Seis escolas municipais foram premiadas através de projetos desenvolvidos ao longo de 2024, que continham práticas pedagógicas que promoveram o combate ao racismo e a valorização da diversidade nas escolas públicas. O Selo é uma ferramenta de reconhecimento, valorização e visibilidade das práticas educativas antirracistas, protagonizadas por professores (as) que atuam com coragem, resistência e compromisso com uma educação equitativa e decolonial.

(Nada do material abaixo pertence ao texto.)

(** * Inbox Intelligence backend: the categorization pipeline of [main.py]

    A shallow embedding of [categorize_with_ai], of the fetch-and-count loop
    of [callback] and of [get_result], with the properties of the
    specification stated and proved over that embedding.

    Conventions.
    - A Python [str] is a list of Unicode code points ([list N]); slicing,
      [strip] and [split] therefore count characters, as Python does.
    - A Python [dict] whose iteration order is observable is an insertion
      ordered association list ([dict_get], [dict_set]); the
      [defaultdict(int)] used only as a counter is a [gmap].
    - A Python exception of class [Exception] is a value of [exn]; code that
      may raise returns [res A].  Signals that are not [Exception]s
      (KeyboardInterrupt, SystemExit) are outside the model.
    - The Gmail client, the Groq client, the OAuth flow and [json.loads] are
      external: they are the fields of an [Env], each call threading the
      state of the outside world and being recorded in a trace. *)

From Stdlib Require Import ZArith NArith List String Ascii Lia.
From Stdlib Require Import Floats.SpecFloat.
From Stdlib Require Import DecimalPos.
From stdpp Require Import numbers gmap base option list list_relations.

Set Warnings "-register-all".
Local Open Scope Z_scope.

(* ===================================================================== *)
(** ** Python strings *)
(* ===================================================================== *)

Abbreviation char := N (only parsing).
Abbreviation str := (list N) (only parsing).

(** An ASCII literal of the source, as code points. *)
Definition lit (s : string) : str :=
  List.map N_of_ascii (list_ascii_of_string s).

Definition ch_newline : char := 10%N.
Definition ch_space : char := 32%N.
Definition ch_dquote : char := 34%N.
Definition ch_plus : char := 43%N.
Definition ch_minus : char := 45%N.
Definition ch_lt : char := 60%N.
Definition ch_underscore : char := 95%N.

Definition in_range (lo hi c : N) : bool := ((lo <=? c) && (c <=? hi))%N.

(** [str.isspace] on one character: the ASCII table of CPython
    ([_Py_ascii_whitespace]) and the characters of bidirectional type WS, B
    or S or of category Zs ([_PyUnicode_IsWhitespace]). *)
Definition isspace (c : char) : bool :=
  in_range 9 13 c || in_range 28 32 c
  || (c =? 133)%N || (c =? 160)%N || (c =? 5760)%N
  || in_range 8192 8202 c
  || (c =? 8232)%N || (c =? 8233)%N || (c =? 8239)%N || (c =? 8287)%N
  || (c =? 12288)%N.

Fixpoint lstrip_with (f : char -> bool) (s : str) : str :=
  match s with
  | c :: r => if f c then lstrip_with f r else s
  | [] => []
  end.

Definition strip_with (f : char -> bool) (s : str) : str :=
  rev (lstrip_with f (rev (lstrip_with f s))).

(** [s.strip()] *)
Definition strip (s : str) : str := strip_with isspace s.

Representando o secretário de Educação, Márcio Neves, a assessora técnica em Políticas Educacionais para as Relações Étnico-raciais e Antirracista, Maria de Fátima Cardoso, falou sobre o trabalho da pasta. “Essa premiação é um reconhecimento pelo trabalho que os nossos educadores vêm desenvolvendo e esse trabalho, sem sombra de dúvidas, vem sendo potencializado dentro daquelas políticas públicas direcionadas para a educação, para as relações étnico-raciais, que o município, que a rede, que a secretaria está implementando”, disse.
A professora Nilzete Cardoso, responsável pelo Núcleo Conectando Saberes Camaçari, detalhou sobre o grupo. “Somos uma instituição de caráter nacional, que fomenta estimular grandes iniciativas educacionais em todo o Brasil. Na Bahia, nós temos quatro núcleos, um deles é o de Camaçari, a gente já está aqui há um ano. O objetivo é conectar educadores com boas práticas para que essas boas práticas sejam disseminadas na rede”, afirmou, ao esclarecer que o grupo é formado por dez professores da rede.
De Camaçari, foram inscritos 15 projetos, dez foram para a segunda etapa e seis foram contemplados. Os educadores selecionados receberam certificado e placa de reconhecimento, além da publicação dos projetos no Portal da Nova Escola.
Dentre os trabalhos premiados está o Ayomide, realizado na Escola Municipal Professora Marcelina Bispo da Silva, que envolveu cerca de 200 alunos do 1º ao 5º ano, como contou a gestora Leni Freire. “Um projeto bastante modesto e com alguma resistência, que decidimos fazer, e aí com os próprios recursos e com algum material, nós trabalhamos os adinkras, que está relacionadas valores muito importante da cultura africana e para nós. Fizemos camisa, trabalhamos música, cada professor escolheu uma adinkra para trabalhar com a turma, e depois de trabalhados conteúdos de identidade, os professores também trabalharam, cada turma produzia uma adinkra que significasse aquilo que o projeto foi para a turma. E a culminância foi com dança, com apresentação do que foi trabalhado e feito pelos alunos”, contou.

Quatro estudantes da Escola Municipal Coqueiro de Arembepe, foram apresentar o projeto, Diversidade: Sem Preconceito e No Meu Tom, dentre eles, Bernardo Souza, 10 anos, que está no 5º ano. “Eu aprendi que nós negros temos que não se sentir inferiores a algumas pessoas porque a gente aqui fora pode ser chamado de várias coisas, como sofrer racismo e muitos tipos de preconceito. Na escola aprendi muito porque a ‘pró’ mostrou que nós somos parentes de reis e rainhas”, afirmou.

O evento contou ainda com um momento cultural de abertura protagonizado pela professora da Rede Municipal e dançarina Quênia Rebouças. Além da fala e apresentações musicais e a contextualização da luta antirracista nas artes e na cultura, feita pelo cantor e compositor Tonho Matéria.
A ação ainda contou com o apoio do Sindicato de Professoras e Professores da Rede Municipal de Camaçari (Sispec).
Confira, a seguir, a lista dos projetos premiados:
– Somos Todos Coloridos – Centro Integrado de Educação Infantil (Ciei) Mangueiral;
– Projeto da Beleza Negra – Colégio Municipal Professora Lídia Coelho Pinto;
– Ayomide – Escola Municipal Professora Marcelina Bispo da Silva;
– Diversidade: Sem Preconceito e No Meu Tom – Escola Municipal Coqueiro de Arembepe;
– Literatura Infantil e Juvenil Negro-brasileira na Escola: Construção Identitária nos Anos Iniciais de Ensino – Escola Municipal Luís Pereira Costa;
– Por um Arkhé das Diversidades Culturais, Produzindo Possibilidades Didático Pedagógicas – Centro Educacional Monteiro Lobato.